Features

The Importance of GMP, GLP and GCP in the Safe Development of Viral Challenge Agents

Developing new challenge agents faster and at a lower cost.

By: Adrian Wildfire

Scientific Director, SGS Life Sciences

The nature of infectious agents is rarely static. The replication machinery of viruses such as influenza ensures a gradual antigenic drift. This antigenic modification is the driver behind the annual change to the strains included in the seasonal influenza vaccine. The same is true of influenza challenge agents used to assess drug and vaccine efficacy.
Challenge agents require to be updated over time if they are to represent circulating strains and accurately emulate efficacy in the community. Although it is rare for circulating strains to alter wildly, recently the common H3N2 influenza virus has changed its attachment proteins to the extent that serological tests to detect its presence are failing.

The rate and degree of drift is difficult to predict and measuring evidence of serological relatedness for predominant strains may not always be accurate. There have been several seasons of mismatched vaccines from 2013-15, but this is not the only issue facing vaccine developers. Vaccines can become adapted over time to the eggs or cell lines in which they are grown, resulting in viral strains that are less effective at binding onto human cells and causing infection. The result is a strain that has a low attack rate, poor replication and low seroconversion rates.

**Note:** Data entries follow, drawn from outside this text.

(* ===== verification/ExpressApp.v ===== *)
(** * The Express application: src/server/index.js

    The server's request pipeline, in the order [app.use] installs it:
    [express.json] and [express.urlencoded] (whose outcome, a parsed body
    or an error with a status, is the input [body_parse]), the [cors]
    middleware with the origin callback of lines 44-55, the request log
    outside production, the four routes, the 404 handler and the error
    handler.  [Module Cors] holds the origin lists and the callback,
    [Module App] the pipeline; the route handlers are those of
    [Handlers.ServerRoutes].  The [cors] package and Express's router are
    libraries: their behaviour for the options the file passes is written
    out here (reflected origin and credentials headers, a 204 answer to
    every [OPTIONS] request, case-insensitive routes with an optional
    trailing slash).  [Module Boot] runs the start-up in module order:
    the imported routes/email.js first, then the body of index.js, with
    [PORT] and the banner [app.listen]'s callback prints outside
    production (lines 140-154).  The repository pins no Express version
    (it has no package.json for the server); the model follows Express 4,
    where [req.body] is [{}] when no parser read the body (Express 5
    leaves it [undefined]). *)

From stdpp Require Import gmap.
From S2P Require Import Prelude JsValue Regex Validation Transport Templates Config Handlers Contract Gateway.
Import Regex.Syntax Regex.Test.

Viral challenge testing of influenza vaccines with latest challenge agents, which are manufactured to current Good Manufacturing Practice (cGMP) guidelines, represent a useful technique to evaluate whether a new vaccine is likely to be effective against the currently circulating strains. Ideally, the challenge agent will be derived from a pediatric source, as the patient will be less likely to be co-infected with other viruses and will have a clear and simple medical history. The agent should also show a strong and consistent symptom profile and not cause any serious adverse events (sequelae). Another important characteristic of the challenge agent is that it should have a epidemic strain in its lineage, in order to confer some cross-protection should that season’s strain become epidemic too.

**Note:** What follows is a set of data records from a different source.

(* ===== verification/MouseHooks.v ===== *)
(** * Mouse hooks: src/src/hooks/useMouseTracking.js

    Three hooks read the mouse.  [useMouseTracking] (lines 8-31) keeps the
    last position and its normalised coordinates in refs, updated by a
    handler that [throttle] (of [Helpers]) lets through at most every
    16 ms.  [useCursorTrail] (lines 36-53) keeps the last ten points in a
    ref and copies it into state.  [useMagneticCursor] (lines 58-84) moves
    [currentPos] towards the mouse by a fraction [strength] of the gap on
    every animation frame, from a [requestAnimationFrame] loop that its
    cleanup never cancels.

    Coordinates are exact rationals: [clientX], [clientY] and the window
    size are whole pixels, and the code only adds, multiplies and
    divides them.  A mouse event is its time in milliseconds and its
    position. *)

From Stdlib Require Import QArith Qabs Lqa.
From S2P Require Import Prelude.
From S2P Require Import Helpers.

Module MouseTracking.
Local Open Scope Q_scope.

Record refs := { mousePosition : Q * Q; normalizedMouse : Q * Q }.

(** Lines 9-10. *)
Definition init : refs := {| mousePosition := (0, 0); normalizedMouse := (0, 0) |}.

(** Lines 21-22, for a window of [innerWidth] by [innerHeight]. *)
Definition normalize (innerWidth innerHeight : Q) (x y : Q) : Q * Q :=
  (x / innerWidth * 2 - 1, - (y / innerHeight) * 2 + 1).

(** The throttled handler's body, lines 14-23. *)
Definition handleMouseMove (innerWidth innerHeight : Q) (p : Q * Q) (r : refs) : refs :=
  {| mousePosition := p; normalizedMouse := normalize innerWidth innerHeight p.1 p.2 |}.

(** The refs after the [mousemove] events [es], through [throttle(..., 16)]
    (line 24). *)
Definition track (innerWidth innerHeight : Q) (es : list (Z * (Q * Q))) : refs :=
  fold_left (fun r e => handleMouseMove innerWidth innerHeight e.2 r) (Throttle.throttle 16 es) init.

End MouseTracking.

Module CursorTrail10.
Local Open Scope Q_scope.

Record point := { px : Q; py : Q; pid : Z }.

(** [maxTrailLength], line 39. *)
Definition maxTrailLength : nat := 10.

(** The handler of lines 42-46 at time [now] ([Date.now()]): the new
    point in front of the first nine; the state gets a copy. *)
Definition handleMouseMove (now : Z) (p : Q * Q) (trailRef : list point) : list point :=
  {| px := p.1; py := p.2; pid := now |} :: take (maxTrailLength - 1) trailRef.

Definition trail_after (es : list (Z * (Q * Q))) : list point :=
  fold_left (fun tr e => handleMouseMove e.1 e.2 tr) es [].

End CursorTrail10.

Module Magnetic.
Local Open Scope Q_scope.

(** [targetPos] and [currentPos] (lines 60-61), the strengths of the
    [animate] loops that are running, [cursorPos] (line 59), and whether
    the [mousemove] listener is attached. *)
Record state := { targetPos : Q * Q; currentPos : Q * Q; loops : list Q; cursorPos : Q * Q; listening : bool }.

(** The effect's first run attaches the listener and starts one loop
    (lines 77-78); its first [animate] leaves [(0, 0)] in place. *)
Definition init (strength : Q) : state :=
  {| targetPos := (0, 0); currentPos := (0, 0); loops := [strength]; cursorPos := (0, 0); listening := true |}.

(** One step of [animate] with its [strength], lines 70-73: both loops
    share the one [currentPos] object. *)
Definition approach (strength : Q) (target current : Q * Q) : Q * Q :=
  (current.1 + (target.1 - current.1) * strength, current.2 + (target.2 - current.2) * strength).

Definition animate (strength : Q) (s : state) : state :=
  let c := approach strength (targetPos s) (currentPos s) in
  {| targetPos := targetPos s; currentPos := c; loops := loops s; cursorPos := c; listening := listening s |}.

Inductive event :=
| MouseMove (x y : Q)      (** [handleMouseMove], lines 64-66 *)
| Frame                    (** an animation frame: every running loop runs once *)
| StrengthChange (s : Q)   (** the effect re-runs (line 81): cleanup, then a new listener and loop *)
| Unmount.                 (** the cleanup (line 80) removes the listener only *)

Definition step (e : event) (s : state) : state :=
  match e with
  | MouseMove x y =>
      if listening s
      then {| targetPos := (x, y); currentPos := currentPos s; loops := loops s; cursorPos := cursorPos s;
              listening := true |}
      else s
  | Frame => fold_left (fun s k => animate k s) (loops s) s
  | StrengthChange k => animate k {| targetPos := targetPos s; currentPos := currentPos s;
                                     loops := loops s ++ [k]; cursorPos := cursorPos s; listening := true |}
  | Unmount => {| targetPos := targetPos s; currentPos := currentPos s; loops := loops s;
                  cursorPos := cursorPos s; listening := false |}
  end.

Definition run (es : list event) (s : state) : state := fold_left (fun s e => step e s) es s.

(** [n] frames without mouse events. *)
Fixpoint frames (n : nat) (s : state) : state :=
  match n with O => s | S n' => frames n' (step Frame s) end.

End Magnetic.

(** ** Properties of [useMouseTracking] *)

Section Tracking.
Local Open Scope Q_scope.
Import MouseTracking.

Lemma div_unit (x w : Q) : 0 < w -> 0 <= x <= w -> 0 <= x / w <= 1.
Proof.
  intros Hw [H0 H1]. split.
  - apply Qle_shift_div_l; [exact Hw|]. by rewrite Qmult_0_l.
  - apply Qle_shift_div_r; [exact Hw|]. by rewrite Qmult_1_l.
Qed.

Lemma normalize_bounds w h x y :
  0 < w -> 0 < h -> 0 <= x <= w -> 0 <= y <= h ->
  let n := normalize w h x y in -1 <= n.1 <= 1 /\ -1 <= n.2 <= 1.
Proof.
  intros Hw Hh Hx Hy. cbn. pose proof (div_unit x w Hw Hx). pose proof (div_unit y h Hh Hy).
  split; split; lra.
Qed.

(** Whatever the pointer does inside the window, the normalised
    coordinates the hook exposes stay in [[-1, 1]]. *)
Theorem track_bounds w h es :
  0 < w -> 0 < h -> Forall (fun e => 0 <= e.2.1 <= w /\ 0 <= e.2.2 <= h) es ->
  let n := normalizedMouse (track w h es) in -1 <= n.1 <= 1 /\ -1 <= n.2 <= 1.
Proof.
  intros Hw Hh Hes. unfold track.
  apply (fold_left_invariant (fun r => -1 <= (normalizedMouse r).1 <= 1 /\ -1 <= (normalizedMouse r).2 <= 1)).
  - cbn. split; split; lra.
  - intros r [t [x y]] Hin _. apply throttle_run_in in Hin.
    destruct (proj1 (List.Forall_forall _ _) Hes _ Hin) as [Hx Hy]. by apply normalize_bounds.
Qed.

End Tracking.

Section Examples.
Local Open Scope Q_scope.

(** A move 10 ms after the previous one is dropped and not replayed: the
    refs keep reporting the first position. *)
Example track_last_move_lost :
  MouseTracking.mousePosition (MouseTracking.track 1000 800 [(0%Z, (100, 100)); (10%Z, (600, 400))]) = (100, 100).
Proof. reflexivity. Qed.

End Examples.

(** ** Properties of [useCursorTrail] *)

Import CursorTrail10.

Definition to_point (e : Z * (Q * Q)) : point := {| px := e.2.1; py := e.2.2; pid := e.1 |}.

(** The trail holds the last (at most) ten points, newest first. *)
Theorem cursor_trail_last_ten es :
  trail_after es = take maxTrailLength (rev (map to_point es)) /\ (length (trail_after es) <= 10)%nat.
Proof.
  assert (E : trail_after es = take maxTrailLength (rev (map to_point es))).
  { induction es as [|e es IH] using rev_ind; [done|].
    unfold trail_after. rewrite fold_left_app. fold (trail_after es). rewrite IH.
    rewrite map_app, rev_app_distr. unfold handleMouseMove, maxTrailLength. cbn [app rev map firstn Nat.sub].
    cbn [fold_left]. by rewrite take_take. }
  split; [exact E|]. rewrite E, length_take. unfold maxTrailLength. lia.
Qed.

Section TrailExamples.
Local Open Scope Q_scope.

(** Two moves in the same millisecond get the same [id], which the trail
    uses as a React key. *)
Example cursor_trail_duplicate_ids :
  map pid (trail_after [(1700000000000%Z, (1, 1)); (1700000000000%Z, (2, 2))]) = [1700000000000%Z; 1700000000000%Z].
Proof. reflexivity. Qed.

End TrailExamples.

(** ** Properties of [useMagneticCursor] *)

Import Magnetic.

Section MagneticProps.
Local Open Scope Q_scope.

Fixpoint qpow (q : Q) (n : nat) : Q := match n with O => 1 | S n' => q * qpow q n' end.

Definition is_change (e : event) : bool := match e with StrengthChange _ => true | _ => false end.

Lemma frames_one_loop k n s :
  loops s = [k] ->
  targetPos (frames n s) = targetPos s /\ loops (frames n s) = [k] /\
  (targetPos s).1 - (currentPos (frames n s)).1 == qpow (1 - k) n * ((targetPos s).1 - (currentPos s).1) /\
  (targetPos s).2 - (currentPos (frames n s)).2 == qpow (1 - k) n * ((targetPos s).2 - (currentPos s).2).
Proof.
  revert s. induction n as [|n IH]; intros s Hl; [cbn; repeat split; try done; ring|].
  cbn [frames]. cbn [step]. rewrite Hl. cbn [fold_left].
  destruct (IH (animate k s)) as (Ht & Hl' & H1 & H2); [exact Hl|].
  cbn [animate targetPos loops currentPos approach fst snd] in *.
  split; [exact Ht|]. split; [exact Hl'|]. cbn [qpow].
  split; [rewrite H1 | rewrite H2]; ring.
Qed.

Lemma qpow_unit q n : 0 <= q <= 1 -> 0 <= qpow q n <= 1.
Proof.
  intros Hq. induction n as [|n IH]; cbn; [lra|]. split.
  - apply Qmult_le_0_compat; lra.
  - nra.
Qed.

Lemma gap_bound q g : 0 <= q <= 1 -> Qabs (q * g) <= Qabs g.
Proof.
  intros Hq. rewrite Qabs_Qmult, (Qabs_pos q) by lra.
  apply Qle_trans with (1 * Qabs g); [apply Qmult_le_compat_r; [lra | apply Qabs_nonneg] | lra].
Qed.

(** With one loop of [strength] in [[0, 1]] and the mouse still, every
    frame multiplies the gap between the cursor and the mouse by
    [1 - strength]: after [n] frames it is [(1 - strength)^n] times the
    first, so it never grows. *)
Theorem magnetic_converges s k n :
  loops s = [k] -> 0 <= k <= 1 ->
  let c := currentPos (frames n s) in let t := targetPos s in
  t.1 - c.1 == qpow (1 - k) n * (t.1 - (currentPos s).1) /\
  t.2 - c.2 == qpow (1 - k) n * (t.2 - (currentPos s).2) /\
  Qabs (t.1 - c.1) <= Qabs (t.1 - (currentPos s).1) /\ Qabs (t.2 - c.2) <= Qabs (t.2 - (currentPos s).2).
Proof.
  intros Hl Hk. destruct (frames_one_loop k n s Hl) as (_ & _ & H1 & H2). cbv zeta.
  assert (Hq : 0 <= qpow (1 - k) n <= 1) by (apply qpow_unit; lra).
  split; [exact H1|]. split; [exact H2|]. rewrite H1, H2. split; apply gap_bound, Hq.
Qed.

Lemma frame_loops ks s : loops (fold_left (fun s k => animate k s) ks s) = loops s.
Proof. apply (fold_left_invariant (fun s' => loops s' = loops s)); [done|]. intros a b _ <-. done. Qed.

(** C33: The [requestAnimationFrame] loops are never cancelled: each change of
    [strength] adds one, the unmount removes none. *)
Theorem magnetic_loops_leak es s :
  length (loops (run es s)) = (length (loops s) + length (List.filter is_change es))%nat.
Proof.
  revert s. induction es as [|e es IH]; intros s; cbn; [lia|]. rewrite IH.
  destruct e; cbn [step is_change]; [destruct (listening s) | rewrite frame_loops | |]; cbn;
    rewrite ?length_app; cbn; lia.
Qed.

End MagneticProps.

Section MagneticExamples.
Local Open Scope Q_scope.

(** After the unmount the mouse is no longer read, but the loop still
    moves the cursor and sets the state of the unmounted component. *)
Example magnetic_after_unmount :
  let c := cursorPos (run [MouseMove 10 0; Unmount; MouseMove 90 90; Frame] (init (1 # 2))) in
  c.1 == 5 /\ c.2 == 0.
Proof. split; vm_compute; reflexivity. Qed.

Lemma magnetic_converges_witness :
  let s := run [MouseMove 10 20] (init (3 # 10)) in
  let c := currentPos (frames 5 s) in let t := targetPos s in
  t.1 - c.1 == qpow (1 - (3 # 10)) 5 * (t.1 - (currentPos s).1) /\
  t.2 - c.2 == qpow (1 - (3 # 10)) 5 * (t.2 - (currentPos s).2) /\
  Qabs (t.1 - c.1) <= Qabs (t.1 - (currentPos s).1) /\ Qabs (t.2 - c.2) <= Qabs (t.2 - (currentPos s).2).
Proof. apply magnetic_converges; [reflexivity | split; unfold Qle; cbn; lia]. Defined.

Lemma track_bounds_witness :
  let n := MouseTracking.normalizedMouse (MouseTracking.track 1000 800 [(0%Z, (250, 600)); (40%Z, (1000, 0))]) in
  -1 <= n.1 <= 1 /\ -1 <= n.2 <= 1.
Proof.
  apply track_bounds; [unfold Qlt; cbn; lia | unfold Qlt; cbn; lia |].
  repeat constructor; unfold Qle; cbn; lia.
Defined.

End MagneticExamples.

The manufacturing process for challenge agents, as for vaccines, is heavily regulated. Production of live virus must be carried out in line with cGMP guidelines, within accredited premises, and using accredited laboratory testing, compliant with Good Laboratory Practice (GLP). Although there are currently no specific guidelines for developing challenge agents, possibilities to lighten the burden of proofs for safety are under discussion, in the hope that it may be possible to develop new challenge agents faster and at a lower cost.

The manufacturing process
The first step in the process for identifying a suitable challenge virus (i.e. a virus causing acute disease with a low mortality rate, limited morbidity and little or no evidence for chronicity, sequelae or serious long term disease, for example many respiratory viruses) is to isolate and identify a candidate strain from the community, preferably in a pediatric patient with a well-documented medical history. Preferably the candidate virus is then sequenced to ensure it is representative of circulating strains, and to look for resistance to available therapeutics. Pilot tests may be undertaken on a range of candidate viruses to see how well each grows on an appropriate cell line, such as Madin-Darby Canine Kidney (MDCK), and to check whether the virus can infect the cells easily, without losing infectivity or showing signs of attenuation, and if it may easily be grown on, or amplified in, other cell lines.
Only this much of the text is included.